Investigators have designed a study that simulated night work and then tested the effects of daytime and nighttime eating versus daytime eating only. The team found that, among participants in the daytime and nighttime eating group, depression-like mood levels increased by 26 per cent and anxiety-like mood levels by 16 per cent. Participants in the daytime-only eating group did not experience this increase, suggesting that meal timing may influence mood vulnerability.
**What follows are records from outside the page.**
(** the socket takes 10 bytes, then everything. *)
Lemma short_write_resends_frame_witness :
  ∃ q1 t1 q2,
    push Scenario.release_build Scenario.conn 1 Scenario.just_hello
      (Scenario.tx_link [TxRoom 10; TxRoom 4096])
    = Ok (0, q1, t1)
    ∧ wait Scenario.release_build 1 q1 1 t1
      = Ok (Some (payload_bytes Scenario.just_hello, q2,
                  tx_next (Scenario.tx_link [TxRoom 10; TxRoom 4096]) []
                    (take 10 (frame_header Scenario.release_build Scenario.just_hello
                              ++ frame_body Scenario.just_hello)
                     ++ frame_header Scenario.release_build Scenario.just_hello
                     ++ frame_body Scenario.just_hello))).
Proof.
  apply (short_write_resends_frame Scenario.release_build Scenario.just_hello
           Scenario.conn 1 (Scenario.tx_link [TxRoom 10; TxRoom 4096])
           10 4096 []).
  - split; [cbn; lia | repeat constructor].
  - cbn. lia.
  - vm_compute. discriminate.
  - reflexivity.
  - reflexivity.
  - reflexivity.
  - reflexivity.
  - vm_compute. lia.
  - vm_compute. lia.
Defined.

(** ** Head-of-line blocking *)

Lemma blocked_pop_step (cfg : config) (q : MTCPQueue) (qa : Z) (rest : list Z)
    (ra : PendingRequest) (t : transport) :
  listening q = false → workQ q = qa :: rest → IS_PUSH qa = false →
  pending q !! qa = Some ra → isDone ra = false →
  num_bytes ra < sizeof_header → rx t = [] →
  ProcessQ cfg 1 q t = Ok (q, t).
Proof.
  intros Hl Hw Hpop Hp Hnd Hn Hrx.
  rewrite (ProcessQ_one cfg q t qa rest ra Hw Hp).
  unfold attempt. rewrite Hpop.
  unfold ProcessIncoming, incoming_accept. rewrite Hl.
  unfold incoming_header.
  destruct (num_bytes ra <? sizeof_header) eqn:E; [| apply Z.ltb_ge in E; lia].
  unfold mtcp_read. rewrite Hrx. cbn [obind]. rewrite Hnd.
  rewrite insert_id by done. f_equal. f_equal. destruct q; cbn in *. by subst.
Qed.

(** X12. [wait] drives the head of the work queue only.  While the
    request at the head is a pop that is still in its header and the
    socket has nothing to read, a [wait] for any request that is not done,
    a push behind that pop included, is still not done after any number of
    rounds, whatever room the socket has for writing. *)
Theorem wait_head_of_line (cfg : config) (q : MTCPQueue) (qa qt : Z)
    (rest : list Z) (ra r : PendingRequest) (t : transport) (fuel : nat) :
  listening q = false → workQ q = qa :: rest → IS_PUSH qa = false →
  pending q !! qa = Some ra → isDone ra = false →
  num_bytes ra < sizeof_header → rx t = [] →
  pending q !! qt = Some r → isDone r = false →
  wait cfg fuel q qt t = Ok None.
Proof.
  intros Hl Hw Hpop Hp Hnd Hn Hrx Hq Hr. unfold wait. rewrite Hq.
  induction fuel as [| fuel IH]; cbn [wait_loop]; rewrite Hq, Hr; [done |].
  rewrite (blocked_pop_step cfg q qa rest ra t) by done. cbn [obind]. exact IH.
Qed.

(** A push parked behind a pop, on a socket that would take the frame. *)
Lemma wait_head_of_line_witness :
  tx (Scenario.link []) = [TxRoom 4096]
  ∧ wait Scenario.debug_build 100 Scenario.pop_then_push 1 (Scenario.link [])
    = Ok None.
Proof.
  split; [reflexivity |].
  apply (wait_head_of_line Scenario.debug_build Scenario.pop_then_push 2 1 [1]
           (new_request Scenario.empty_sga) (new_request Scenario.just_hello)).
  - reflexivity.
  - reflexivity.
  - reflexivity.
  - vm_compute. reflexivity.
  - reflexivity.
  - reflexivity.
  - reflexivity.
  - vm_compute. reflexivity.
  - reflexivity.
Defined.

(** ** Invariants of the interface *)

Lemma kept_refl q : kept q q.
Proof. by repeat split. Qed.

Lemma kept_trans q1 q2 q3 : kept q1 q2 → kept q2 q3 → kept q1 q3.
Proof.
  intros (A1 & A2 & A3 & A4 & A5) (B1 & B2 & B3 & B4 & B5).
  split; [congruence |]. split; [tauto |]. split; [set_solver |]. split; tauto.
Qed.

Lemma kept_same (q q' : MTCPQueue) :
  qd q' = qd q → listening q' = listening q → mtcp_evts q' = mtcp_evts q →
  workQ q' = workQ q → pending q' = pending q → kept q q'.
Proof.
  intros H1 H2 H3 H4 H5. unfold kept, interest_ok, work_tracked.
  rewrite H1, H2, H3, H4, H5. by repeat split.
Qed.

Lemma interest_ok_lor (e b : Z) :
  Z.lor b (Z.lor MTCP_EPOLLIN MTCP_EPOLLOUT) = Z.lor MTCP_EPOLLIN MTCP_EPOLLOUT →
  Z.lor e (Z.lor MTCP_EPOLLIN MTCP_EPOLLOUT) = Z.lor MTCP_EPOLLIN MTCP_EPOLLOUT →
  Z.lor (Z.lor b e) (Z.lor MTCP_EPOLLIN MTCP_EPOLLOUT)
  = Z.lor MTCP_EPOLLIN MTCP_EPOLLOUT.
Proof. intros Hb He. by rewrite <- Z.lor_assoc, He, Hb. Qed.

Lemma ProcessQ_kept (cfg : config) n q t q' t' :
  ProcessQ cfg n q t = Ok (q', t') → kept q q'.
Proof.
  intros H. apply ProcessQ_frame in H as (Hs & Hd & H1 & _ & H3 & H4 & _).
  unfold kept, interest_ok, work_tracked. rewrite H1, H3, H4, Hd.
  split; [done |]. split; [done |]. split; [done |]. split; [done |].
  intros Hall. destruct Hs as [pre Hpre]. rewrite Hpre in Hall.
  apply Forall_app in Hall as [_ Hall].
  eapply Forall_impl; [exact Hall |]. cbn. intros qt Hin.
  apply elem_of_dom. rewrite Hd. by apply elem_of_dom.
Qed.

Lemma ProcessIncoming_kept (cfg : config) q req t q' req' t' :
  ProcessIncoming cfg q req t = Ok (q', req', t') → kept q q'.
Proof.
  intros H. apply ProcessIncoming_queue in H as (H1 & H2 & H3 & H4 & H5 & _).
  by apply kept_same.
Qed.

Lemma Enqueue_kept (cfg : config) q qt s t ret r q' t' :
  Enqueue cfg q qt s t = Ok (ret, r, q', t') → kept q q'.
Proof.
  unfold Enqueue.
  destruct (attempt cfg qt q (new_request s) t) as [[[q1 r1] t1] | |] eqn:Ha;
    cbn [obind]; [| done | done].
  assert (Hk : kept q q1 ∧ workQ q1 = workQ q ∧ pending q1 = pending q).
  { destruct (attempt_queue _ _ _ _ _ _ _ _ Ha) as [Hw Hp].
    split; [| done]. revert Ha. unfold attempt. destruct (IS_PUSH qt).
    - destruct (ProcessOutgoing cfg (new_request s) t) as [[r0 t0] | |];
        cbn [obind]; [| done | done].
      intros [= <- <- <-]. apply kept_refl.
    - apply ProcessIncoming_kept. }
  destruct Hk as (Hk & Hw & Hp).
  destruct (isDone r1); [by intros [= <- <- <- <-] |].
  intros H%assert_ok. injection H as <- <- <- <-.
  apply (kept_trans _ q1); [done |].
  unfold kept, interest_ok, work_tracked. cbn [qd listening mtcp_evts pending workQ set_work].
  split; [done |]. split; [done |]. split; [| split; [done |]].
  - destruct (pending q1 !! qt); [done |]. rewrite dom_insert_L. set_solver.
  - intros Hall. apply Forall_app. split.
    + eapply Forall_impl; [exact Hall |]. cbn. intros x Hx.
      destruct (pending q1 !! qt) eqn:E; [done |].
      destruct (decide (x = qt)) as [-> | Hne].
      * rewrite lookup_insert_eq. eauto.
      * by rewrite lookup_insert_ne.
    + constructor; [| constructor].
      destruct (pending q1 !! qt) eqn:E; [rewrite E; eauto |].
      rewrite lookup_insert_eq. eauto.
Qed.

Lemma set_evts_kept (q : MTCPQueue) (e : Z) :
  (interest_ok q →
   Z.lor e (Z.lor MTCP_EPOLLIN MTCP_EPOLLOUT) = Z.lor MTCP_EPOLLIN MTCP_EPOLLOUT) →
  kept q (set_evts q e).
Proof.
  intros He. unfold kept, interest_ok, work_tracked.
  cbn [qd listening mtcp_evts pending workQ set_evts]. by repeat split.
Qed.

Lemma wait_loop_kept (cfg : config) (fuel : nat) : ∀ qt q t ret q' t',
  wait_loop cfg fuel qt q t = Ok (Some (ret, q', t')) → kept q q'.
Proof.
  induction fuel as [| fuel IH]; intros qt q t ret q' t'; cbn [wait_loop].
  - destruct (pending q !! qt) as [r |]; [| done].
    destruct (isDone r); [| done]. intros [= _ <- _]. apply kept_refl.
  - destruct (pending q !! qt) as [r |]; [| done].
    destruct (isDone r); [intros [= _ <- _]; apply kept_refl |].
    destruct (ProcessQ cfg 1 q t) as [[q1 t1] | |] eqn:HQ; cbn [obind];
      [| done | done].
    intros H. apply (kept_trans _ q1);
      [exact (ProcessQ_kept _ _ _ _ _ _ HQ) | exact (IH _ _ _ _ _ _ H)].
Qed.

Lemma api_step_kept (cfg : config) (st st' : MTCPQueue * transport) :
  api_step cfg st st' → kept st.1 st'.1.
Proof.
  destruct 1 as [stk env q t dm ty pr ret env' q' H | q t res errno
    | q t res errno | q t ret | junk q t ret a q' t' H | q qt s t ret q' t' H
    | q qt s t ret s' q' t' H | q s t ret s' q' t' H
    | fuel q qt t ret q' t' H | q qt s t ret s' q' H | n q t q' t' H];
    cbn [fst snd].
  - revert H. unfold socket.
    destruct (if mtcp_env_initialized env then _ else _); cbn [obind];
      [| done | done].
    intros [= _ _ <-]. by apply kept_same.
  - unfold listen. destruct (res =? 0); cbn [snd]; [| apply kept_refl].
    unfold kept, interest_ok, work_tracked. by repeat split.
  - unfold connect. destruct (res =? 0); cbn [snd]; [| apply kept_refl].
    apply set_evts_kept. intros H. rewrite (Z.lor_comm (mtcp_evts q)).
    by apply interest_ok_lor.
  - unfold close. cbn [snd]. by apply set_evts_kept.
  - revert H. unfold accept, assert. destruct (_ || _); [| done].
    destruct (ProcessIncoming cfg q (new_request junk) t) as [[[q1 r1] t1] | |] eqn:HP;
      cbn [obind]; [| done | done].
    apply ProcessIncoming_kept in HP.
    destruct (accepts q1) as [| [fd a0] rest]; intros [= _ _ <- _]; [done |].
    apply (kept_trans _ q1); [done |]. by apply kept_same.
  - revert H. unfold push.
    destruct (Enqueue cfg _ qt s t) as [[[[r0 rq] q0] t0] | |] eqn:HE;
      cbn [obind]; [| done | done].
    intros [= _ <- _]. apply Enqueue_kept in HE.
    eapply kept_trans; [| exact HE]. apply set_evts_kept.
    intros H. by apply interest_ok_lor.
  - revert H. unfold pop.
    destruct (Enqueue cfg _ qt s t) as [[[[r0 rq] q0] t0] | |] eqn:HE;
      cbn [obind]; [| done | done].
    apply Enqueue_kept in HE.
    assert (Hk : kept q q0).
    { eapply kept_trans; [| exact HE]. apply set_evts_kept.
      intros H. by apply interest_ok_lor. }
    destruct (r0 =? 0); [by intros [= _ _ <- _] |].
    destruct (pending q0 !! qt); [by intros [= _ _ <- _] |].
    by destruct (NDEBUG cfg).
  - revert H. unfold peek.
    destruct (ProcessIncoming cfg q (new_request s) t) as [[[q1 r1] t1] | |] eqn:HP;
      cbn [obind]; [| done | done].
    intros [= _ _ <- _]. exact (ProcessIncoming_kept _ _ _ _ _ _ _ HP).
  - revert H. unfold wait. destruct (pending q !! qt); [| by destruct (NDEBUG cfg)].
    apply wait_loop_kept.
  - revert H. unfold poll. destruct (pending q !! qt) as [r |];
      [| by destruct (NDEBUG cfg)].
    destruct (isDone r); intros [= _ _ <-]; apply kept_refl.
  - exact (ProcessQ_kept _ _ _ _ _ _ H).
Qed.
“Our findings provide evidence for the timing of food intake as a novel strategy to potentially minimize mood vulnerability in individuals experiencing circadian misalignment, such as people engaged in shift work, experiencing jet lag, or suffering from circadian rhythm disorders,” said co-corresponding author Frank A. J. L. Scheer, PhD, Director of the Medical Chronobiology Program in the Brigham’s Division of Sleep and Circadian Disorders. “Future studies in shift workers and clinical populations are required to firmly establish if changes in meal timing can prevent their increased mood vulnerability. Until then, our study brings a new ‘player’ to the table: the timing of food intake matters for our mood.” Shift workers account for up to 20 per cent of the workforce in industrial societies and are directly responsible for many hospital services, factory work, and other essential services. Shift workers often experience a misalignment between their central circadian clock in the brain and daily behaviours, such as sleep/wake and fasting/eating cycles. Importantly, they also have a 25 to 40 per cent higher risk of depression and anxiety.
“Shift workers — as well as individuals experiencing circadian disruption, including jet lag — may benefit from our meal timing intervention,” said co-corresponding author Sarah L. Chellappa, MD, PhD, who completed work on this project while at the Brigham. Chellappa is now in the Department of Nuclear Medicine, University of Cologne, Germany. “Our findings open the door for a novel sleep/circadian behavioural strategy that might also benefit individuals experiencing mental health disorders. Our study adds to a growing body of evidence finding that strategies that optimize sleep and circadian rhythms may help promote mental health.”
To conduct the study, Scheer, Chellappa, and colleagues enrolled 19 participants (12 men and 7 women) for a randomized controlled study. Participants underwent a Forced Desynchrony protocol in dim light for four 28-hour “days,” such that by the fourth “day” their behavioural cycles were inverted by 12 hours, simulating night work and causing circadian misalignment. Participants were randomly assigned to one of two meal timing groups: the Daytime and Nighttime Meal Control Group, which had meals according to a 28-hour cycle (resulting in eating both during the night and day, which is typical among night workers), and the Daytime-Only Meal Intervention Group, which had meals on a 24-hour cycle (resulting in eating only during the day). The team assessed depression- and anxiety-like mood levels every hour.
The team found that meal timing significantly affected the participants’ mood levels. During the simulated night shift (day 4), those in the Daytime and Nighttime Meal Control Group had increased depression-like mood levels and anxiety-like mood levels, compared to baseline (day 1). In contrast, there were no changes in mood in the Daytime Meal Intervention Group during the simulated night shift. Participants with a greater degree of circadian misalignment experienced more depression and anxiety-like moods.
“Meal timing is emerging as an important aspect of nutrition that may influence physical health,” said Chellappa. “But the causal role of the timing of food intake on mental health remains to be tested. Future studies are required to establish if changes in meal timing can help individuals experiencing depressive and anxiety/anxiety-related disorders.”